Sagara

Total population
- 79,000 (1987)

Regions with significant populations
- Tanzania Morogoro Region (Kilosa District) Dodoma Region (Mpwapwa District)

Languages
- Sagara & Swahili

Religion
- Majority Islam, Minority Christianity and African Traditional Religion

Related ethnic groups
- Zaramo, Kami, Nguu, Kaguru & other Bantu peoples

= Sagara people =

Ethnic group from Morogoro and Dodoma Region of Tanzania

The Sagara or Sagala, also called Kwifa or sometimes called Ziraha are a Bantu, matrilineal ethnic group from northern Morogoro Region of Tanzania specifically indigenous to the Kilosa District and Dodoma Region's Mpwapwa District in Tanzania.

==Population and geography==
A total of 31,609 people were living in Sagara in 1957. The majority of them live in the Morogoro Region, the southern portion of Kilosa District (18,555), and the nearby southwestern portions of Mpwapwa District (6,581). There is a shortage of trustworthy demographic data. The mountainous areas that make up the core of their ancestral country are home to a sizable population.
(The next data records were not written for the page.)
Lemma parse_data_info_score `{MaskLibrary} (self : CocoDataset) (ann : raw_ann)
      (img : raw_img) (d : data_info) :
  parse_data_info self ann img = Ok d -> di_bbox_score d = 1.
Proof.
  unfold parse_data_info. destruct (ann_bbox ann) as [[[x y] w] h].
  destruct (Np.reshape_1_m1_3 (ann_keypoints ann)); cbn [rbind];
    [| discriminate].
  intro Hd. injection Hd as <-. reflexivity.
Qed.

Lemma round_half_even_le (q : Q) (N : Z) :
  q <= inject_Z N -> (Np.round_half_even q <= N)%Z.
Proof.
  intro Hq. unfold Np.round_half_even.
  pose proof (Qfloor_le q) as Hf.
  assert (Hle : (Qfloor q <= N)%Z).
  { rewrite <- (Qfloor_Z N). apply Qfloor_resp_le. exact Hq. }
  assert (Hup : 0 < q - inject_Z (Qfloor q) -> (Qfloor q + 1 <= N)%Z).
  { intro Hpos. assert (Hlt : inject_Z (Qfloor q) < inject_Z N) by lra.
    rewrite <- Zlt_Qlt in Hlt. lia. }
  destruct (Qcompare (q - inject_Z (Qfloor q)) (1 # 2)) eqn:Ec.
  - apply Qeq_alt in Ec. destruct (Z.even (Qfloor q)); [exact Hle |].
    apply Hup. lra.
  - exact Hle.
  - apply Qgt_alt in Ec. apply Hup. lra.
Qed.

Lemma round_half_even_nonneg (q : Q) : 0 <= q -> (0 <= Np.round_half_even q)%Z.
Proof.
  intro Hq. unfold Np.round_half_even.
  assert (Hf : (0 <= Qfloor q)%Z).
  { rewrite <- (Qfloor_Z 0). apply Qfloor_resp_le. exact Hq. }
  destruct (Qcompare (q - inject_Z (Qfloor q)) (1 # 2));
    [destruct (Z.even (Qfloor q)) | |]; lia.
Qed.

Lemma pow2_nonpos (e : Z) :
  (e <= 0)%Z -> 2 ^ e == / inject_Z (2 ^ (- e)).
Proof.
  intro He. replace e with (- (- e))%Z at 1 by lia.
  rewrite Qpower_opp, Zpower_Qpower by lia. reflexivity.
Qed.

Lemma ilog2_le_one (a : Q) : 0 < a -> a <= 1 -> (Np.ilog2 a <= 0)%Z.
Proof.
  intros Ha Hle. unfold Np.ilog2.
  assert (Hk : (Z.log2 (Qnum a) <= Z.log2 (Zpos (Qden a)))%Z).
  { apply Z.log2_le_mono. unfold Qle in Hle. simpl in Hle. lia. }
  destruct (Qle_bool _ a); lia.
Qed.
About two-thirds of the 3,500 square miles that this group resides in are in Kilosa District, with the remaining portion mostly located in the southeast Mpwapwa District. However, it was difficult to pinpoint the exact limits of their tribal area. This region seems to have a similar climate and terrain to Ukaguru. In 1987 the Sagara population was estimated to number 79,000. Most of the Sagara are Muslim.
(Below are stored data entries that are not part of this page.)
(** With a maximum that is not zero, the pixels the loop leaves do not
    depend on the order of hosts with distinct addresses. *)
Lemma paint_perm (cv : float -> Z) (k : nat) s st max
    (hosts1 hosts2 : list Host) (c0 c1 c2 : Canvas) :
  square (pow2 k) c0 ->
  NoDup (addresses hosts1) -> hosts1 ≡ₚ hosts2 ->
  paint cv (hilbert.mkSpace (pow2 k)) s st max hosts1 c0 = Val c1 ->
  paint cv (hilbert.mkSpace (pow2 k)) s st max hosts2 c0 = Val c2 ->
  c1 = c2.
Proof.
  intros Hsq HND HP E1 E2.
  assert (HND2 : NoDup (addresses hosts2)).
  { unfold addresses in *. rewrite <- HP. exact HND. }
  pose proof (paint_invariant (square (pow2 k)) cv _ s st max
                (fun c x y lvl => SetRGBA_square (pow2 k) c x y _) hosts1 _ _ Hsq E1) as S1.
  pose proof (paint_invariant (square (pow2 k)) cv _ s st max
                (fun c x y lvl => SetRGBA_square (pow2 k) c x y _) hosts2 _ _ Hsq E2) as S2.
  assert (Hpix : forall x y, 0 <= x < pow2 k -> 0 <= y < pow2 k ->
                             RGBAAt c1 x y = RGBAAt c2 x y).
  { intros x y Hx Hy.
    destruct (Exists_or_Forall_not (mappedAt (hilbert.mkSpace (pow2 k)) s x y) hosts1
                (mappedAt_dec _ s x y)) as [HE | HF].
    - apply Exists_exists in HE as (h & Hin & a & Ea & Em).
      assert (Hin2 : h ∈ hosts2) by (rewrite <- HP; exact Hin).
      apply list_elem_of_split in Hin as (p1 & q1 & ->).
      apply list_elem_of_split in Hin2 as (p2 & q2 & ->).
      destruct (paint_pixel_last cv k s st max p1 q1 h a x y c0 c1 Hsq Ea Em
                  (addresses_later _ _ _ _ HND Ea) E1) as (lvl1 & El1 & ->).
      destruct (paint_pixel_last cv k s st max p2 q2 h a x y c0 c2 Hsq Ea Em
                  (addresses_later _ _ _ _ HND2 Ea) E2) as (lvl2 & El2 & ->).
      rewrite El1 in El2. injection El2 as ->. reflexivity.
    - assert (HF2 : Forall (fun h => ~ mappedAt (hilbert.mkSpace (pow2 k)) s x y h) hosts2)
        by (rewrite <- HP; exact HF).
      assert (Hfr : forall hosts,
                 Forall (fun h => ~ mappedAt (hilbert.mkSpace (pow2 k)) s x y h) hosts ->
                 Forall (fun h => forall a, IPv4ToInt (Host_IP h) = Val a ->
                     hilbert.Map (hilbert.mkSpace (pow2 k)) (uint32 (a - s)) <> inl (x, y))
                   hosts).
      { intros hosts H. eapply Forall_impl; [exact H |].
        intros h Hn a Ea Em. apply Hn. exists a. split; assumption. }
      rewrite (paint_frame cv _ s st max x y hosts1 (Hfr _ HF) _ _ E1).
      rewrite (paint_frame cv _ s st max x y hosts2 (Hfr _ HF2) _ _ E2).
      reflexivity. }
  destruct c1 as [w1 h1 pix1], c2 as [w2 h2 pix2].
  destruct S1 as (W1 & H1 & L1), S2 as (W2 & H2 & L2).
  cbn [Width Height Pix] in *. subst w1 h1 w2 h2. f_equal.
  apply list_eq. intros i.
  destruct (Nat.lt_ge_cases i (Z.to_nat (pow2 k * pow2 k))) as [Hi | Hi].
  - destruct (pixel_of_index (pow2 k) i (pow2_pos k) Hi) as (Hx & Hy & Ei).
    specialize (Hpix _ _ Hx Hy).
    unfold RGBAAt in Hpix. cbn [Width Height Pix] in Hpix.
    destruct (Z.leb_spec 0 (Z.of_nat i mod pow2 k)); [| lia].
    destruct (Z.ltb_spec (Z.of_nat i mod pow2 k) (pow2 k)); [| lia].
    destruct (Z.leb_spec 0 (Z.of_nat i / pow2 k)); [| lia].
    destruct (Z.ltb_spec (Z.of_nat i / pow2 k) (pow2 k)); [| lia].
    cbn [andb] in Hpix. rewrite Ei in Hpix. exact Hpix.
  - rewrite !lookup_ge_None_2 by lia. reflexivity.
Qed.

(** X15. On a network [getLength] accepts, the outcome of [renderImage]
    (canvas or panic) does not depend on the order of the hosts, when the
    hosts all have an IPv4 address and no two of them the same one. *)
Theorem renderImage_order_independent (cv : float -> Z) (n : IPNet) (t : bool)
    (st : ScanType) (hosts1 hosts2 : list Host) (l : Z) :
  getLength cv n = (l, None) ->
  Forall (fun h => To4 (Host_IP h) <> []) hosts1 ->
  NoDup (addresses hosts1) ->
  hosts1 ≡ₚ hosts2 ->
  renderImage cv n t st hosts1 = renderImage cv n t st hosts2.
Proof.
  intros EL HF HND HP.
  destruct (getLength_pow2 cv n l EL) as (k & _ & ->).
  destruct (IPv4ToInt (IPNet_IP n)) as [s | p] eqn:Es.
  2:{ unfold renderImage. rewrite EL, New_pow2, Es. reflexivity. }
  rewrite !(renderImage_unfold cv n t st _ _ s EL Es).
  rewrite <- (maxMetric_perm st hosts1 hosts2 HP).
  assert (HF2 : Forall (fun h => To4 (Host_IP h) <> []) hosts2)
    by (rewrite <- HP; exact HF).
  destruct (Z.eq_dec (maxMetric st hosts1) 0) as [E0 | Hmax].
  - rewrite E0.
    destruct (Exists_or_Forall_not (mappable (hilbert.mkSpace (pow2 k)) s) hosts1
                (mappable_dec _ s)) as [HE | HN].
    + assert (HE2 : Exists (mappable (hilbert.mkSpace (pow2 k)) s) hosts2)
        by (rewrite <- HP; exact HE).
      rewrite !paint_zero_max by assumption. reflexivity.
    + assert (HN2 : Forall (fun h => ~ mappable (hilbert.mkSpace (pow2 k)) s h) hosts2)
        by (rewrite <- HP; exact HN).
      rewrite !paint_skips_all by assumption. reflexivity.
  - destruct (paint_total cv (hilbert.mkSpace (pow2 k)) s st _ hosts1
                (startCanvas t (pow2 k)) Hmax HF) as [c1 E1].
    destruct (paint_total cv (hilbert.mkSpace (pow2 k)) s st _ hosts2
                (startCanvas t (pow2 k)) Hmax HF2) as [c2 E2].
    rewrite E1, E2.
    rewrite (paint_perm cv k s st _ hosts1 hosts2 _ c1 c2
               (startCanvas_square t (pow2 k)) HND HP E1 E2).
    reflexivity.
Qed.

Lemma renderImage_order_independent_witness :
  renderImage cvttsd2sq (mkIPNet [10; 0; 0; 0] [255; 255; 255; 252]) false ScanHostUp
              [mkHost [10; 0; 0; 1] 10 []; mkHost [10; 0; 0; 2] 40 []]
  = renderImage cvttsd2sq (mkIPNet [10; 0; 0; 0] [255; 255; 255; 252]) false ScanHostUp
                [mkHost [10; 0; 0; 2] 40 []; mkHost [10; 0; 0; 1] 10 []].
Proof.
  apply (renderImage_order_independent cvttsd2sq
           (mkIPNet [10; 0; 0; 0] [255; 255; 255; 252]) false ScanHostUp
           [mkHost [10; 0; 0; 1] 10 []; mkHost [10; 0; 0; 2] 40 []]
           [mkHost [10; 0; 0; 2] 40 []; mkHost [10; 0; 0; 1] 10 []] 2).
  - vm_compute. reflexivity.
  - repeat constructor; discriminate.
  - unfold addresses. simpl. apply NoDup_cons. split.
    + intros Hin. apply list_elem_of_singleton in Hin. discriminate Hin.
    + apply NoDup_singleton.
  - apply Permutation_swap.
Defined.

(** ** The range of the gradient *)

Lemma all_eq_from_sound (f : float -> float) (target : float) (n : nat) : forall lvl k,
  all_eq_from f target n lvl = true ->
  lvl <= k < lvl + Z.of_nat n ->
  f (float_of_Z k) = target.
Proof.
  induction n as [|n IH]; intros lvl k E Hk; [lia |].
  cbn [all_eq_from] in E. apply andb_true_iff in E as [E0 E].
  destruct (Z.eq_dec k lvl) as [-> | Hne].
  - apply FloatAxioms.Leibniz.eqb_spec. exact E0.
  - apply (IH (lvl + 1)); [exact E | lia].
Qed.

Lemma sel_ok_sound (cv : float -> Z) (sel : RGBA -> Z) (i lvl : Z) :
  sel (blend cv i lvl (stopLevel i))
  = float_to_uint8 cv (channel_float cv sel i (stopLevel i) (float_of_Z lvl)) ->
  sel_ok cv sel i = true -> 1 <= lvl <= 65534 ->
  between (sel (colors_at (Z.max 0 (i - 1)))) (sel (colors_at i))
          (sel (blend cv i lvl (stopLevel i))).
Proof.
  intros Eb Hok Hl. unfold sel_ok in Hok. unfold between. rewrite Eb.
  destruct (Z.eqb_spec (sel (colors_at (Z.max 0 (i - 1)))) (sel (colors_at i)))
    as [Epc | _].
  - apply andb_true_iff in Hok as [Hconv Hall].
    rewrite (all_eq_from_sound _ _ _ 1 lvl Hall) by lia.
    apply Z.eqb_eq in Hconv. rewrite Hconv, Epc. lia.
  - apply andb_true_iff in Hok as [Hmin Hmax].
    apply Z.eqb_eq in Hmin. apply Z.eqb_eq in Hmax. rewrite Hmin, Hmax.
    apply float_to_uint8_range.
Qed.

Lemma getColor_loop_S (cv : float -> Z) (fuel : nat) (i lvl : Z) :
  getColor_loop cv (S fuel) i lvl
  = if i <? len_colors then
      if lvl <? stopLevel i then blend cv i lvl (stopLevel i)
      else getColor_loop cv fuel (i + 1) lvl
    else colors_at (len_colors - 1).
Proof. reflexivity. Qed.

(** Below the level of the last stop the loop stops at the first stop
    [j] above the level, and the colour it returns lies between stops
    [j-1] and [j]. *)
Lemma getColor_loop_within (cv : float -> Z) (fuel : nat) : forall i lvl,
  stops_ok cv fuel i = true -> 1 <= lvl <= 65534 ->
  i < len_colors -> len_colors <= i + Z.of_nat fuel ->
  lvl < stopLevel (len_colors - 1) ->
  exists j, i <= j < len_colors /\ lvl < stopLevel j
            /\ (j = i \/ stopLevel (j - 1) <= lvl)
            /\ within (colors_at (Z.max 0 (j - 1))) (colors_at j)
                      (getColor_loop cv fuel i lvl).
Proof.
  induction fuel as [|fuel IH]; intros i lvl Hok Hl Hi Hfuel Htop.
  - simpl in Hfuel. lia.
  - rewrite getColor_loop_S. cbn [stops_ok] in Hok.
    destruct (Z.ltb_spec i len_colors); [| lia].
    apply andb_true_iff in Hok as [Hok Hrest].
    apply andb_true_iff in Hok as [Hok HA].
    apply andb_true_iff in Hok as [Hok HB].
    apply andb_true_iff in Hok as [HR HG].
    destruct (Z.ltb_spec lvl (stopLevel i)) as [Hlt | Hge].
    + exists i. split; [lia |]. split; [exact Hlt |]. split; [left; reflexivity |].
      unfold within.
      repeat split; apply sel_ok_sound; try assumption; reflexivity.
    + assert (Hi' : i + 1 < len_colors).
      { destruct (Z.eq_dec (i + 1) len_colors) as [E | NE]; [| lia].
        replace (len_colors - 1) with i in Htop by lia. lia. }
      destruct (IH (i + 1) lvl Hrest Hl Hi' ltac:(lia) Htop)
        as (j & Hj & Hlt & Hprev & Hw).
      exists j. split; [lia |]. split; [exact Hlt |]. split; [| exact Hw].
      right. destruct Hprev as [-> | Hprev]; [| exact Hprev].
      replace (i + 1 - 1) with i by lia. exact Hge.
Qed.

Lemma stops_ok_all (cv : float -> Z) : stops_ok cv (size colors) 0 = true.
Proof. vm_compute. reflexivity. Qed.

Lemma getColor_top (cv : float -> Z) (lvl : Z) :
  stopLevel (len_colors - 1) <= lvl -> getColor cv lvl = colors_at (len_colors - 1).
Proof.
  change (stopLevel (len_colors - 1)) with 56172. intros H.
  destruct (Z.le_gt_cases MaxUint16 lvl) as [H1 | H1].
  { apply getColor_high. exact H1. }
  unfold MaxUint16 in H1. unfold getColor, MaxUint16.
  destruct (Z.leb_spec lvl 0); [lia |].
  destruct (Z.geb_spec lvl 65535); [lia |].
  change (size colors) with 7%nat.
  do 7 (rewrite getColor_loop_S;
        match goal with
        | |- context [?i <? len_colors] =>
            let b := eval vm_compute in (i <? len_colors) in
            change (i <? len_colors) with b; cbv iota
        end;
        match goal with
        | |- context [lvl <? stopLevel ?i] =>
            let v := eval vm_compute in (stopLevel i) in
            change (stopLevel i) with v;
            destruct (Z.ltb_spec lvl v); [lia |]
        end).
  reflexivity.
Qed.

(** Every colour of [getColor] lies, channel by channel, between two
    neighbouring stops, which are the stops around the level when the
    level is inside the gradient. *)
Lemma getColor_within (cv : float -> Z) (lvl : Z) :
  exists j, 1 <= j <= 6
            /\ within (colors_at (j - 1)) (colors_at j) (getColor cv lvl)
            /\ (0 < lvl < stopLevel 6 -> stopLevel (j - 1) <= lvl < stopLevel j).
Proof.
  destruct (Z.le_gt_cases lvl 0) as [H0 | H0].
  { exists 1. split; [lia |]. rewrite getColor_low by exact H0.
    split; [vm_compute; intuition discriminate | lia]. }
  destruct (Z.le_gt_cases (stopLevel (len_colors - 1)) lvl) as [H1 | H1].
  { exists 6. split; [lia |]. rewrite getColor_top by exact H1.
    split; [vm_compute; intuition discriminate |].
    change (stopLevel (len_colors - 1)) with (stopLevel 6) in H1. lia. }
  assert (H1' := H1). change (stopLevel (len_colors - 1)) with 56172 in H1'.
  unfold getColor, MaxUint16.
  destruct (Z.leb_spec lvl 0); [lia |].
  destruct (Z.geb_spec lvl 65535); [lia |].
  destruct (getColor_loop_within cv (size colors) 0 lvl (stops_ok_all cv))
    as (j & Hj & Hlt & Hprev & Hw); try lia; try exact H1.
  { change len_colors with 7. lia. }
  { change len_colors with 7. change (size colors) with 7%nat. lia. }
  change len_colors with 7 in Hj.
  destruct Hprev as [-> | Hprev].
  { change (stopLevel 0) with 0 in Hlt. lia. }
  assert (Hj1 : 1 <= j).
  { destruct (Z.eq_dec j 0) as [-> | NE]; [| lia].
    change (stopLevel 0) with 0 in Hlt. lia. }
  rewrite Z.max_r in Hw by lia.
  exists j. split; [lia |]. split; [exact Hw |]. intros _. lia.
Qed.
==History and Matriarchy==
According to the Sagara, they moved north through the Ruaha Valley from Uzungwa in Uhehe. Kidanamhale, a Bena, was their fabled ancestor. Although the matrilineages within each clan are exogamous, it is unknown if the clans themselves are as well. The Sagara are divided into a number of matri-clans (idalior ikungugo). These clans' names—Bena, Nyonga, Simikwa, Nzelu, Nyagatwa, Hanila, Mpwombwe, Kami, Himbila, Zimimiza, Mlali, Mwenda, Dete, Gwana, Hafimwa, Ponda, Saganza, and Mongela—partially match those of the Kaguru, Ngulu, and Luguru.

The Sagara had multiple headmen and two chiefs during the height of British indirect rule, but these roles were eliminated upon Tanganyikan independence in 1961. The Sagara traditionally resided in fortified communities that were mainly structured around a core matrilineage. In contrast to the few lineage elders who, with ability and experience, ran their own villages centred on their sisters and daughters, the majority of males resided outside of their original community (uxorilocally) and were viewed as being in a rather subservient position. Due to the caravan trade, the region also saw a significant influx of immigrant Africans. A leader (mwenyegoha) was chosen by the local Sagara lineage chief to act as his spokesperson with regard to these strangers. Local matrilineages also had land and were entitled to its distribution.

Only in the hill and mountain regions is it feasible to locate homelands with a uniform Sagara population, while most of Usagara is now sisal plantations with a considerable number of foreign labourers as of the 1950s. Because of the caravan trade, there have long been sizable colonies of foreign Arabs and Africans in the region. Numerous Sagara were converted to Roman Catholicism and Islam.

==Religion==
Propitiation of matrilineal ancestor spirits was a part of most rituals and celebrations. During droughts, Kaguru and Luguru rainmakers were contacted. Many lineage rites were conducted by joking partners (watani).

Historically Sagara sexes had their upper and lower front teeth filed into triangle notches. With the exception of the crown, both men and women shaved their heads. Women wore a similar apron (usambu), while men wore a tiny bark kilt (ilupato). Both sexes engaged in some decorative scarification of the forehead and sides of the head.

==Birth==
Some Sagara claim that breech deliveries (kigego) and twins were never killed; others claim that these children were killed or left at a crossroads. The umbilical cord is never cut after delivery; it is left to dry. For seven days, the mother and kid are kept indoors.

==Intiation==
Sagara youth circumcision was not common in the past, but it is now the norm. During puberty, girls get small cuts on their genitalia. These initiation ceremonies are performed by individuals known as muhunga. Nyemi are the rites for girls.

==Marriage==
Before a young Sagara person asks her parents to consider his suit, a girl is given a sign of beads that she must accept. Previously paid in chickens, goats, and hoes, bridewealth is now paid in cash. Although it used to be little, bridewealth is reportedly increasing in value. However, the girl's parents reportedly endured a lengthy time of bride-service. The sororate was a practice where a man may have multiple women of the same matrilineage. Widows were traditionally inherited matrilineally by the sons of the deceased's siblings. Cross-cousin unions are permitted.

When a man committed adultery with an elder's wife, he or his family members were frequently lost as slaves and penalised. Smaller fines for hoes and livestock were typically imposed. Bloodwealth was paid in forfeited kin, particularly women, or murderers were killed.